Only dual boot two Linux partitions. Dual booting windows is a waste of disk space, and liable to fuck with your bootloader every update.

BroChiMinh,

Dual booting windows is a waste of disk space

There, fixed that for you.

Siegfried,

I don’t have problems in linux

I am the problem in linux

s1nistr4,

Linux pros: You have control over everything Linux cons: You have control over everything

muhyb,

That’s why immutable distros will bring more Linux users in the future.

davemeech,

Are we talking something like NixOS?

areyouevenreal,

NixOS is semi-immutable but not really designed to be user friendly. I think we are more talking about Universal Blue, Fedora SilberBlur, OpenSUSE microOS, VanillaOS and so on.

pewgar_seemsimandroid,

*mint (nothing else)

-windows 11 user

areyouevenreal,

Mint is not immutable.

pewgar_seemsimandroid,

sinde when did linux have to make tables immune?

areyouevenreal,

???

Lookup the definition of immutable and then lookup what an immutable Linux distro is.

We were specifically talking about immutable Linux OSes/distros

jnk,

Tbh I’m pretty new to nixos, but I’m starting to believe if we had that the exact same config (at least without flakes, I’m still having trouble undertanding them) but with a slightly abstracted UI, it would be one of the most user-friendly distros out there.

Like just imagine being able to click “Add program”, write the name of a program, having all the options appear below as dropdown menus or on/off switches, then click big blue button “Apply” to rebuild.

Atemu,
@Atemu@lemmy.ml avatar

;)

InnerScientist,

Not yet ready for daily use!

We were on the verge of greatness, we were this close.

jnk,

So that begs the question: whY THE FUCK haven’t i search for that before?

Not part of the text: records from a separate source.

(** Reading stops at any record. *)
Lemma replays_split j s k n : replays j s k →
  (List.length (j_records j) ≤ n ≤ List.length (j_records k))%nat →
  ∃ s1 s2 k1, s = s1 ++ s2 ∧ replays j s1 k1 ∧ replays k1 s2 k ∧ List.length (j_records k1) = n.
Proof.
  induction 1 as [j|j s j1 rest k Hf Hr IH]; intros Hn.
  { exists [], [], j. split_and!; [done|constructor|constructor|lia]. }
  destruct (decide (List.length (j_records j) = n)) as [<-|Hne].
  { exists [], s, j. split_and!; [done|constructor|by econstructor|done]. }
  destruct (read_frame_exact _ _ _ _ Hf) as (f & -> & Hf').
  assert (List.length (j_records j1) = S (List.length (j_records j))) as Hlen.
  { apply read_frame_spec in Hf as (? & ? & ? & ? & ? & _ & _ & _ & _ & _ & _ & _ & ->).
    simpl. rewrite length_app. simpl. lia. }
  destruct IH as (s1 & s2 & k1 & -> & H1' & H2' & H3'); [lia|].
  exists (f ++ s1), s2, k1. split_and!; [by rewrite app_assoc| |done|done].
  econstructor; [by apply read_frame_app|done].
Qed.

(** What follows a cut. *)
Lemma replays_grows j s k : replays j s k →
  (∃ l, j_offsets k = j_offsets j ++ l) ∧
  (∀ r, j_records k !! List.length (j_records j) = Some r → Previous r = j_prev j).
Proof.
  induction 1 as [j|j s j1 rest k Hf Hr [[l IH] _]].
  { split; [exists []; by rewrite app_nil_r|]. intros r Hx. apply lookup_lt_Some in Hx. lia. }
  pose proof (replays_prefix _ _ _ Hr) as [l' Hl'].
  apply read_frame_spec in Hf as (? & ? & ? & r0 & ? & _ & _ & _ & _ & _ & Hp & _ & ->). simpl in *.
  rewrite IH, Hl', <- !app_assoc. split; [by eexists|]. intros r Hx.
  rewrite lookup_app_r, Nat.sub_diag in Hx by done. by injection Hx as <-.
Qed.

Thanks, I’ll be looking into it

Atemu,
@Atemu@lemmy.ml avatar

As it says on the website, this is still in development and not actually ready for use by mere mortals quite yet. It hopefully will be at some point though as that is its explicit goal.

muhyb,

We need more beginner distros like that.

muhyb,

Yup! NixOS, Fedora Silverblue, OpenSUSE MicroOS, Guix etc.

JayDee,

And steamdeckOS… whenever valve decides they’re gonna release it for general use.

Grass,

Apart from the game mode update notes being hard coded to show steamos updates, bazzite is a drop in replacement that doesn’t get rid of your non flatpak packages each update. It also bundles or has easy installation options for all the recommended third party software everyone uses with the deck.